### WHAT IS NEEDED
Nothing but a number belongs in the answer: the count of lines below that contain the word "commands".

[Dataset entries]
[Start of section]

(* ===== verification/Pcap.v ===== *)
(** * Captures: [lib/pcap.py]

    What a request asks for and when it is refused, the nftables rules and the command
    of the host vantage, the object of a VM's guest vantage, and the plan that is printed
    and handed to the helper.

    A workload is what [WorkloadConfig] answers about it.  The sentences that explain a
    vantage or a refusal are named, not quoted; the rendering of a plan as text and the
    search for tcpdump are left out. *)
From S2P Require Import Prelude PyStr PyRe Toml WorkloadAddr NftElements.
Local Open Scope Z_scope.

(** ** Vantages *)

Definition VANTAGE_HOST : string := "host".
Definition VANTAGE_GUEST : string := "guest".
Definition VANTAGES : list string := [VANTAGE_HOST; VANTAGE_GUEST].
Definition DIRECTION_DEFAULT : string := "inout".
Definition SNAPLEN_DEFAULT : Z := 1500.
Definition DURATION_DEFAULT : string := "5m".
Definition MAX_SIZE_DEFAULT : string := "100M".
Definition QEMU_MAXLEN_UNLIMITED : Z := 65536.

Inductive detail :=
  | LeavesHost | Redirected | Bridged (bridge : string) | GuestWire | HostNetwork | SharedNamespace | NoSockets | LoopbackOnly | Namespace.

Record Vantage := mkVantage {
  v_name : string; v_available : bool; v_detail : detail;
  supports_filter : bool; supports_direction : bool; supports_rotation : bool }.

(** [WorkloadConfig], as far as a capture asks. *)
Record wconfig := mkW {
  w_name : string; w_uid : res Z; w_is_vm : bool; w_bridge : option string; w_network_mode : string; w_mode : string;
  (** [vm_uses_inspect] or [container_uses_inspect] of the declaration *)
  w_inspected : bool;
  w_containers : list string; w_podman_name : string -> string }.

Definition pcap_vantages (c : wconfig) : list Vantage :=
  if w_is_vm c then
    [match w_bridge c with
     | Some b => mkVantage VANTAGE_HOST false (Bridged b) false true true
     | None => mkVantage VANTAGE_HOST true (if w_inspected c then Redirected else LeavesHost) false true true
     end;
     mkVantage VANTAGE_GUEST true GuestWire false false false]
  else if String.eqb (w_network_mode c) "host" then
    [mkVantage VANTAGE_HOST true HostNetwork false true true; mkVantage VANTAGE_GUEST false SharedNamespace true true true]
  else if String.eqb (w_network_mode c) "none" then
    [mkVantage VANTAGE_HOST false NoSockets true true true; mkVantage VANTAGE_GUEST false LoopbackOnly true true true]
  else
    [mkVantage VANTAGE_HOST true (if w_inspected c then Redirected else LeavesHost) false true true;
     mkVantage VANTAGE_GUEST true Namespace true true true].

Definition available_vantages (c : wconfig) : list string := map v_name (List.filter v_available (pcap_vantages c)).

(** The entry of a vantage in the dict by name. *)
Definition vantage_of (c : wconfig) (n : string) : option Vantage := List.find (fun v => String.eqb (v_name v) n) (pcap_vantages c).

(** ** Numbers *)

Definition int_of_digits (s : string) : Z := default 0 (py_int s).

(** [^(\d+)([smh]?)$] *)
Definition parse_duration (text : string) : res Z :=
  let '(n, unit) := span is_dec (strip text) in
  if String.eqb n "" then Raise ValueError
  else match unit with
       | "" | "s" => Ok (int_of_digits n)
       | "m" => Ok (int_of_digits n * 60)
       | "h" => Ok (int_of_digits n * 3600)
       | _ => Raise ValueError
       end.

[End of section]
[Start of section]

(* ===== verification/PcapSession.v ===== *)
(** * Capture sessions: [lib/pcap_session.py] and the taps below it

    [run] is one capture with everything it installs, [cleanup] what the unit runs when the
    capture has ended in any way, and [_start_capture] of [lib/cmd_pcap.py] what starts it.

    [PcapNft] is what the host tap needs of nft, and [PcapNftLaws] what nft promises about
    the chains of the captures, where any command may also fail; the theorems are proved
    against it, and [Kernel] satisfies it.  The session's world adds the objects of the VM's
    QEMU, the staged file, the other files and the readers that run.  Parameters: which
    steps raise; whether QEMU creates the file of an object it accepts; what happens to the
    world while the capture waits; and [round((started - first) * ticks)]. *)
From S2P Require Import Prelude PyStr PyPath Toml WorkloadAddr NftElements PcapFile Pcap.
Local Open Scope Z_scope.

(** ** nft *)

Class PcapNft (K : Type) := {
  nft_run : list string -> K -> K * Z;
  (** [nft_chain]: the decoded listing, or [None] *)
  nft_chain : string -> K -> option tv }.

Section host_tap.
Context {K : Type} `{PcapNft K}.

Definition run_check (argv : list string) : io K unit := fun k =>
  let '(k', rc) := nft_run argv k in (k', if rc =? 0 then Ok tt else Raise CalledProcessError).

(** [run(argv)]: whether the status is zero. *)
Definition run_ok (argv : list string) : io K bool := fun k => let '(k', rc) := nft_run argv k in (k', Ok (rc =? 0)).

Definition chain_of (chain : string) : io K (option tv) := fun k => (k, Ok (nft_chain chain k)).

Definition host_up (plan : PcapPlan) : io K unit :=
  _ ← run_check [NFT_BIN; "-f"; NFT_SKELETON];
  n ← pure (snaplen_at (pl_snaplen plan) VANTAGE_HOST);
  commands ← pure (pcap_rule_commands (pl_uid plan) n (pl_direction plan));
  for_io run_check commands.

[End of section]
[Start of section]

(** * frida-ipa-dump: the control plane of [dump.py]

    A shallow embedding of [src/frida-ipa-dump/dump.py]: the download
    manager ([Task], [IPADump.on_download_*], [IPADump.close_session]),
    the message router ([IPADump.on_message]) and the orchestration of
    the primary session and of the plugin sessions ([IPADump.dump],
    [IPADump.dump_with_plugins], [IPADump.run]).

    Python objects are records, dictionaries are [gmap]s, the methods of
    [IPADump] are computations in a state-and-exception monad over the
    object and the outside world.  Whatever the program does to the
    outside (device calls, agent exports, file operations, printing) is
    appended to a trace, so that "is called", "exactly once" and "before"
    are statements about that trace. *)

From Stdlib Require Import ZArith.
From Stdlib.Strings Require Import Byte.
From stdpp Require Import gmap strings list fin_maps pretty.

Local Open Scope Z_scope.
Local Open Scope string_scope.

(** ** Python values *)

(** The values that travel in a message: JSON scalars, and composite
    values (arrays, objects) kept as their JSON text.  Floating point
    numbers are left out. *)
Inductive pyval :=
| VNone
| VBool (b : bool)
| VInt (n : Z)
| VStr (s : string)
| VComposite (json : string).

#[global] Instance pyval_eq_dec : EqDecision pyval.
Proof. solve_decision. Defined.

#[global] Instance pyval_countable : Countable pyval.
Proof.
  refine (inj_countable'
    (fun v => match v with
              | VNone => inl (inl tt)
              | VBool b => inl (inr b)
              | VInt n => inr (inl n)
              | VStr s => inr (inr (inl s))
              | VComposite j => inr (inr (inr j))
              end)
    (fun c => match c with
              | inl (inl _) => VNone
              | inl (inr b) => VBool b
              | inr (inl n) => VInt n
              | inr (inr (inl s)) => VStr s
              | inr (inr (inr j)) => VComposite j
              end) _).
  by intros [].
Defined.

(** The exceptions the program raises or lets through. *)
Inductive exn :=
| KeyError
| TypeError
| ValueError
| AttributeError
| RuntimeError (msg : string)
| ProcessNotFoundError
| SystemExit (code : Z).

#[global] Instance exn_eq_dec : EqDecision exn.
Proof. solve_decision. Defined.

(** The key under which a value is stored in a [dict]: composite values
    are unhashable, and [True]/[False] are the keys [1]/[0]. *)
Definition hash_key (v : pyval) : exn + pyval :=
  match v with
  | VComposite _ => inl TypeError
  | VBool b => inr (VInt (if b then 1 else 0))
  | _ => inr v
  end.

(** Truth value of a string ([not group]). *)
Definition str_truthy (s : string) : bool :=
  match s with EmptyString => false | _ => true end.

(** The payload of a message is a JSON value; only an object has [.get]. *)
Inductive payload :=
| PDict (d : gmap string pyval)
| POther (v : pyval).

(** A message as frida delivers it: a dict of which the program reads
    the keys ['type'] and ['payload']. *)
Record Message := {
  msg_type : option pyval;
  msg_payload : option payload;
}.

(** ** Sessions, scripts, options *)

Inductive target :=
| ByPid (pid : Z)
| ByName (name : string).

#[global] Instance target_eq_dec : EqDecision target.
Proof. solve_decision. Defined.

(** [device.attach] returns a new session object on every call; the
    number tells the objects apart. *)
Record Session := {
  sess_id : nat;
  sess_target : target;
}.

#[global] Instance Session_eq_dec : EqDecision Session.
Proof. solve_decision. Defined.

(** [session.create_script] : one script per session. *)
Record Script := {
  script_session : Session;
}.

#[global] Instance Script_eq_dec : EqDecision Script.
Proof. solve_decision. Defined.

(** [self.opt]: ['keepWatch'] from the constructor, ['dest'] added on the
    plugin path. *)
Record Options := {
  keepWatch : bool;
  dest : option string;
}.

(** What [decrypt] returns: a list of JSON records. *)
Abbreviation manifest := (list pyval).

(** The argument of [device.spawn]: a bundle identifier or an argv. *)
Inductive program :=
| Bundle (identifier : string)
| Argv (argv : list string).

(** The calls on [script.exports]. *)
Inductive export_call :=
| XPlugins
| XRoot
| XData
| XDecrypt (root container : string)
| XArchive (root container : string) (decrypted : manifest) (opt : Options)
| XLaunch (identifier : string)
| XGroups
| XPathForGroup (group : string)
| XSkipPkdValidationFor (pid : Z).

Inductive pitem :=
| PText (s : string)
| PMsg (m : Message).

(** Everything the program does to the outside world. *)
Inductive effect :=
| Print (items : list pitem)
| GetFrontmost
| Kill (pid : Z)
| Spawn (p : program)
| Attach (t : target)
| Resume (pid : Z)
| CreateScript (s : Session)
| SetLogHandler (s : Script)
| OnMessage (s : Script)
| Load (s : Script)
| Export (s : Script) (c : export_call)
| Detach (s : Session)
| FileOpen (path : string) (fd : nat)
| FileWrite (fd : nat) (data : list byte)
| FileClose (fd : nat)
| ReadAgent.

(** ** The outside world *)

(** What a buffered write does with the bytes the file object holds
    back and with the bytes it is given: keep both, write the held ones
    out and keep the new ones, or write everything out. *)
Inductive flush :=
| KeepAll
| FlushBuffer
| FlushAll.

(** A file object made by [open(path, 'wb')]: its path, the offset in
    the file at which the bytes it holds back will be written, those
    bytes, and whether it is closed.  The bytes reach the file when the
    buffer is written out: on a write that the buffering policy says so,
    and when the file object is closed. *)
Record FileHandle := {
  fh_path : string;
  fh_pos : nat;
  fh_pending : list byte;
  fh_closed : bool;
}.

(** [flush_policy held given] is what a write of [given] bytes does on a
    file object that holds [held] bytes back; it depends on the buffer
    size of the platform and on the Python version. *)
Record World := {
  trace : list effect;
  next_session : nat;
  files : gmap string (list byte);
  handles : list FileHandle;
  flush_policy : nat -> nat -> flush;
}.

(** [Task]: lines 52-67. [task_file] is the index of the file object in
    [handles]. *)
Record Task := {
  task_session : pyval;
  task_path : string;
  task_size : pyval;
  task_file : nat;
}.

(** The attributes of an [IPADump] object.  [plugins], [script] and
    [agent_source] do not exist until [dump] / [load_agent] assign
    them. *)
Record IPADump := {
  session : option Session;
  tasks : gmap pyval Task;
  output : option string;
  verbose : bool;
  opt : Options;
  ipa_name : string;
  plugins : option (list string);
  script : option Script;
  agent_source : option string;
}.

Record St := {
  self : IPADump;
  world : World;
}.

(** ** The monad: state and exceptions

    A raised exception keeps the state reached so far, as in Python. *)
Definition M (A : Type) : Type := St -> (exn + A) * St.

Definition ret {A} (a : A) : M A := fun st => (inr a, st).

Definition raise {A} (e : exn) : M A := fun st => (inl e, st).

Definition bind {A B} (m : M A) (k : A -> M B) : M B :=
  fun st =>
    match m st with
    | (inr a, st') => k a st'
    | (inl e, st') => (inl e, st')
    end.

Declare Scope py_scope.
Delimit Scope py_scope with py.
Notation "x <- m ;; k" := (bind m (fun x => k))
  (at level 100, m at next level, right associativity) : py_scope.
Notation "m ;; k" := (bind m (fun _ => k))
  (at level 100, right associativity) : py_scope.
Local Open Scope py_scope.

[End of section]

### WRITTEN RESPONSE
2